(** * web_scraper: a shallow embedding of [models.py], [helper.py] and [main.py]

    The development follows the three source files:
    - [Py]: the fragment of Python's data model the program relies on
      (JSON-shaped values, truthiness, subscripting, [dict.get], [str()], exceptions);
    - [Models]: [models.py], the two record shapes and the LinkedIn normaliser;
    - [Runtime]: the outside world (files, the Apify platform, the GitHub API)
      as an environment record, and a small trace-and-exception monad;
    - [Helper], [Linkedin], [GitHub]: [helper.py] and the two scraper classes
      of [main.py];
    - the theorems, grouped by the component they talk about. *)

From stdpp Require Import base list strings pretty.
From Stdlib Require Import ZArith Lia Ascii.

Local Open Scope Z_scope.

Set Warnings "-register-all".

(* ===================================================================== *)
(** * Python values *)
(* ===================================================================== *)

Module Py.

(** What [json.load] / [response.json()] / an Apify dataset item can hold.
    A [dict] keeps insertion order, so it is an association list; keys are
    strings (JSON objects).  A string is a sequence of code points below 256.
    A float is identified by its [repr()] text (["0.0"], ["1.5"], ["nan"], ...),
    which is all the program ever observes of it. *)
Inductive value : Type :=
  | VNone
  | VBool (b : bool)
  | VInt (n : Z)
  | VFloat (repr : string)
  | VStr (s : string)
  | VList (l : list value)
  | VDict (d : list (string * value)).

(** The exceptions that can travel through the program, each with the text
    [str(e)] gives (for a [KeyError], the [repr] of the key).  Every one of
    them derives from [Exception]; [RequestException] stands for the whole
    [requests.exceptions] hierarchy ([HTTPError], [ConnectionError],
    [Timeout], ...), which the program never tells apart. *)
Inductive exn : Type :=
  | FileNotFoundError (msg : string)
  | JSONDecodeError (msg : string)
  | KeyError (key_repr : string)
  | IndexError (msg : string)
  | TypeError (msg : string)
  | AttributeError (msg : string)
  | UnboundLocalError (msg : string)
  | ApifyApiError (msg : string)
  | RequestException (msg : string)
  | OtherException (msg : string).

Inductive outcome (A : Type) : Type :=
  | Return (a : A)
  | Raise (e : exn).
Arguments Return {A} a.
Arguments Raise {A} e.

Definition obind {A B} (x : outcome A) (f : A -> outcome B) : outcome B :=
  match x with
  | Return a => f a
  | Raise e => Raise e
  end.

Notation "'try!' x := c1 'in' c2" := (obind c1 (fun x => c2))
  (at level 10, x name, c1 at level 100, c2 at level 200).

(** ** Dictionaries *)

Fixpoint dict_lookup (k : string) (d : list (string * value)) : option value :=
  match d with
  | [] => None
  | (k', v) :: d' => if String.eqb k k' then Some v else dict_lookup k d'
  end.

(** [k in d] *)
Definition dict_mem (k : string) (d : list (string * value)) : bool :=
  match dict_lookup k d with Some _ => true | None => false end.

(** [d.get(k, default)] *)
Definition dict_get (d : list (string * value)) (k : string) (default : value) : value :=
  match dict_lookup k d with Some v => v | None => default end.

(** [del d[k]] for a key that may or may not be there. *)
Fixpoint dict_delete (k : string) (d : list (string * value)) : list (string * value) :=
  match d with
  | [] => []
  | (k', v) :: d' =>
      if String.eqb k k' then dict_delete k d' else (k', v) :: dict_delete k d'
  end.

(** [d[k] = v]: an existing key keeps its position. *)
Fixpoint dict_set (k : string) (v : value) (d : list (string * value)) : list (string * value) :=
  match d with
  | [] => [(k, v)]
  | (k', v') :: d' =>
      if String.eqb k k' then (k, v) :: d' else (k', v') :: dict_set k v d'
  end.

(** ** [repr] and [str] *)

Definition hex_digit (n : N) : ascii :=
  ascii_of_N (if (n <? 10)%N then 48 + n else 87 + n)%N.

Definition quote1 : ascii := "'"%char.
Definition quote2 : ascii := ascii_of_N 34.
Definition backslash : ascii := ascii_of_N 92.

Fixpoint string_mem (c : ascii) (s : string) : bool :=
  match s with
  | EmptyString => false
  | String c' s' => Ascii.eqb c c' || string_mem c s'
  end.

(** [str.isprintable] on one code point below 256. *)
Definition printable (c : ascii) : bool :=
  let n := N_of_ascii c in
  ((32 <=? n) && (n <=? 126) || (161 <=? n) && negb (n =? 173))%N.

Definition repr_char (q : ascii) (c : ascii) : string :=
  let n := N_of_ascii c in
  if Ascii.eqb c q || Ascii.eqb c backslash then String backslash (String c "")
  else if (n =? 9)%N then String backslash "t"
  else if (n =? 10)%N then String backslash "n"
  else if (n =? 13)%N then String backslash "r"
  else if printable c then String c ""
  else String backslash (String "x" (String (hex_digit (n / 16)) (String (hex_digit (n mod 16)) ""))).

Fixpoint repr_chars (q : ascii) (s : string) : string :=
  match s with
  | EmptyString => ""
  | String c s' => repr_char q c +:+ repr_chars q s'
  end.

(** [repr(s)]: single quotes unless the text has a single and no double quote. *)
Definition repr_str (s : string) : string :=
  let q := if string_mem quote1 s && negb (string_mem quote2 s) then quote2 else quote1 in
  String q (repr_chars q s +:+ String q "").

Definition join (sep : string) (l : list string) : string :=
  match l with
  | [] => ""
  | x :: l' => fold_left (fun acc y => acc +:+ sep +:+ y) l' x
  end.

Fixpoint repr (v : value) : string :=
  match v with
  | VNone => "None"
  | VBool b => if b then "True" else "False"
  | VInt n => pretty n
  | VFloat r => r
  | VStr s => repr_str s
  | VList l => "[" +:+ join ", " (map repr l) +:+ "]"
  | VDict d =>
      "{" +:+ join ", " (map (fun kv => repr_str (fst kv) +:+ ": " +:+ repr (snd kv)) d) +:+ "}"
  end.

(** [str(v)], which is also what an f-string field [{v}] renders. *)
Definition str (v : value) : string :=
  match v with
  | VStr s => s
  | _ => repr v
  end.

(** ** Truthiness, subscripting, attribute access *)

(** [bool(v)] *)
Definition truthy (v : value) : bool :=
  match v with
  | VNone => false
  | VBool b => b
  | VInt n => negb (n =? 0)
  | VFloat r => negb (String.eqb r "0.0" || String.eqb r "-0.0")
  | VStr s => negb (String.eqb s "")
  | VList l => match l with [] => false | _ => true end
  | VDict d => match d with [] => false | _ => true end
  end.

(** [type(v).__name__] *)
Definition type_name (v : value) : string :=
  match v with
  | VNone => "NoneType"
  | VBool _ => "bool"
  | VInt _ => "int"
  | VFloat _ => "float"
  | VStr _ => "str"
  | VList _ => "list"
  | VDict _ => "dict"
  end.

Definition not_subscriptable (v : value) : exn :=
  TypeError ("'" +:+ type_name v +:+ "' object is not subscriptable").

Definition no_item_assignment (v : value) : exn :=
  TypeError ("'" +:+ type_name v +:+ "' object does not support item assignment").

Definition no_attribute (v : value) (attr : string) : exn :=
  AttributeError ("'" +:+ type_name v +:+ "' object has no attribute '" +:+ attr +:+ "'").

(** [v[k]] for a string [k]. *)
Definition getitem_str (v : value) (k : string) : outcome value :=
  match v with
  | VDict d =>
      match dict_lookup k d with
      | Some x => Return x
      | None => Raise (KeyError (repr_str k))
      end
  | VList _ => Raise (TypeError "list indices must be integers or slices, not str")
  | VStr _ => Raise (TypeError "string indices must be integers, not 'str'")
  | _ => Raise (not_subscriptable v)
  end.

(** [v[0]]; a dict of this model has string keys only, so [0] is never one. *)
Definition getitem_0 (v : value) : outcome value :=
  match v with
  | VList (x :: _) => Return x
  | VList [] => Raise (IndexError "list index out of range")
  | VStr (String c _) => Return (VStr (String c EmptyString))
  | VStr EmptyString => Raise (IndexError "string index out of range")
  | VDict _ => Raise (KeyError "0")
  | _ => Raise (not_subscriptable v)
  end.

(** [v[k] = x] for a string [k]; the result is [v] after the assignment. *)
Definition setitem_str (v : value) (k : string) (x : value) : outcome value :=
  match v with
  | VDict d => Return (VDict (dict_set k x d))
  | VList _ => Raise (TypeError "list indices must be integers or slices, not str")
  | _ => Raise (no_item_assignment v)
  end.

(** [v.get(k, default)]: only a dict has the method. *)
Definition method_get (v : value) (k : string) (default : value) : outcome value :=
  match v with
  | VDict d => Return (dict_get d k default)
  | _ => Raise (no_attribute v "get")
  end.

(** ** [str.strip()] *)

(** [str.isspace] on one code point below 256. *)
Definition is_space (c : ascii) : bool :=
  let n := N_of_ascii c in
  ((9 <=? n) && (n <=? 13) || (28 <=? n) && (n <=? 32) || (n =? 133) || (n =? 160))%N.

Fixpoint lstrip (s : string) : string :=
  match s with
  | EmptyString => ""
  | String c s' => if is_space c then lstrip s' else s
  end.

Fixpoint rstrip (s : string) : string :=
  match s with
  | EmptyString => ""
  | String c s' =>
      match rstrip s' with
      | EmptyString => if is_space c then "" else String c ""
      | r => String c r
      end
  end.

Definition strip (s : string) : string := rstrip (lstrip s).

(** ** [str.lower()], [needle in haystack], [str(exception)] *)

Definition lower_char (c : ascii) : ascii :=
  let n := N_of_ascii c in
  if ((65 <=? n) && (n <=? 90) || (192 <=? n) && (n <=? 222) && negb (n =? 215))%N
  then ascii_of_N (n + 32) else c.

Fixpoint lower (s : string) : string :=
  match s with
  | EmptyString => ""
  | String c s' => String (lower_char c) (lower s')
  end.

Fixpoint contains (needle hay : string) : bool :=
  String.prefix needle hay ||
  match hay with
  | EmptyString => false
  | String _ hay' => contains needle hay'
  end.

Definition exn_str (e : exn) : string :=
  match e with
  | FileNotFoundError msg | JSONDecodeError msg | KeyError msg | IndexError msg
  | TypeError msg | AttributeError msg | UnboundLocalError msg | ApifyApiError msg
  | RequestException msg | OtherException msg => msg
  end.

End Py.

Import Py.

(* ===================================================================== *)
(** * models.py *)
(* ===================================================================== *)

Module Models.

(** [@dataclass LinkedInProfile].  The annotations ([str], [int]) are not
    enforced at run time, so every field holds whatever value was stored. *)
Record LinkedInProfile : Type := {
  name : value;
  position : value;
  company : value;
  location : value;
  connections : value;
  education : value
}.

(** [@dataclass GitHubProfile] *)
Record GitHubProfile : Type := {
  username : value;
  full_name : value;
  bio : value;
  public_repos : value;
  followers : value
}.

Definition raw_record : Type := list (string * value).

(** [LinkedInProfile._get_position] *)
Definition _get_position (profile : raw_record) : outcome value :=
  if dict_mem "positions" profile && truthy (dict_get profile "positions" VNone) then
    try! positions := getitem_str (VDict profile) "positions" in
    try! first := getitem_0 positions in
    method_get first "title" (VStr "")
  else Return (dict_get profile "occupation" (VStr "")).

(** [LinkedInProfile._get_company] *)
Definition _get_company (profile : raw_record) : outcome value :=
  if dict_mem "positions" profile && truthy (dict_get profile "positions" VNone) then
    try! positions := getitem_str (VDict profile) "positions" in
    try! first := getitem_0 positions in
    method_get first "companyName" (VStr "")
  else Return (VStr "").

(** [LinkedInProfile._get_education] *)
Definition _get_education (profile : raw_record) : outcome value :=
  if dict_mem "educations" profile && truthy (dict_get profile "educations" VNone) then
    try! educations := getitem_str (VDict profile) "educations" in
    try! first := getitem_0 educations in
    method_get first "schoolName" (VStr "")
  else Return (VStr "").

(** [LinkedInProfile.from_api_response]; the keyword arguments are evaluated
    in the order they are written. *)
Definition from_api_response (profile : raw_record) : outcome LinkedInProfile :=
  let name :=
    VStr (strip (str (dict_get profile "firstName" (VStr "")) +:+ " " +:+
                 str (dict_get profile "lastName" (VStr "")))) in
  try! position := _get_position profile in
  try! company := _get_company profile in
  let location := dict_get profile "geoLocationName" (VStr "") in
  let connections := dict_get profile "connectionsCount" (VInt 0) in
  try! education := _get_education profile in
  Return {| name := name; position := position; company := company;
            location := location; connections := connections;
            education := education |}.

(** [profile.__dict__]: the fields in declaration order. *)
Definition LinkedInProfile_dict (p : LinkedInProfile) : list (string * value) :=
  [("name", name p); ("position", position p); ("company", company p);
   ("location", location p); ("connections", connections p);
   ("education", education p)].

End Models.

Import Models.

(* ===================================================================== *)
(** * The outside world *)
(* ===================================================================== *)

Module Runtime.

■ Aim of the task
The answer must contain only the lines from the one with "Definition from_api_response (profile" to the end of the entries above, each written out exactly.

■ Solution to the exercise
Definition from_api_response (profile : raw_record) : outcome LinkedInProfile :=
  let name :=
    VStr (strip (str (dict_get profile "firstName" (VStr "")) +:+ " " +:+
                 str (dict_get profile "lastName" (VStr "")))) in
  try! position := _get_position profile in
  try! company := _get_company profile in
  let location := dict_get profile "geoLocationName" (VStr "") in
  let connections := dict_get profile "connectionsCount" (VInt 0) in
  try! education := _get_education profile in
  Return {| name := name; position := position; company := company;
            location := location; connections := connections;
            education := education |}.

(** [profile.__dict__]: the fields in declaration order. *)
Definition LinkedInProfile_dict (p : LinkedInProfile) : list (string * value) :=
  [("name", name p); ("position", position p); ("company", company p);
   ("location", location p); ("connections", connections p);
   ("education", education p)].

End Models.

Import Models.

(* ===================================================================== *)
(** * The outside world *)
(* ===================================================================== *)

Module Runtime.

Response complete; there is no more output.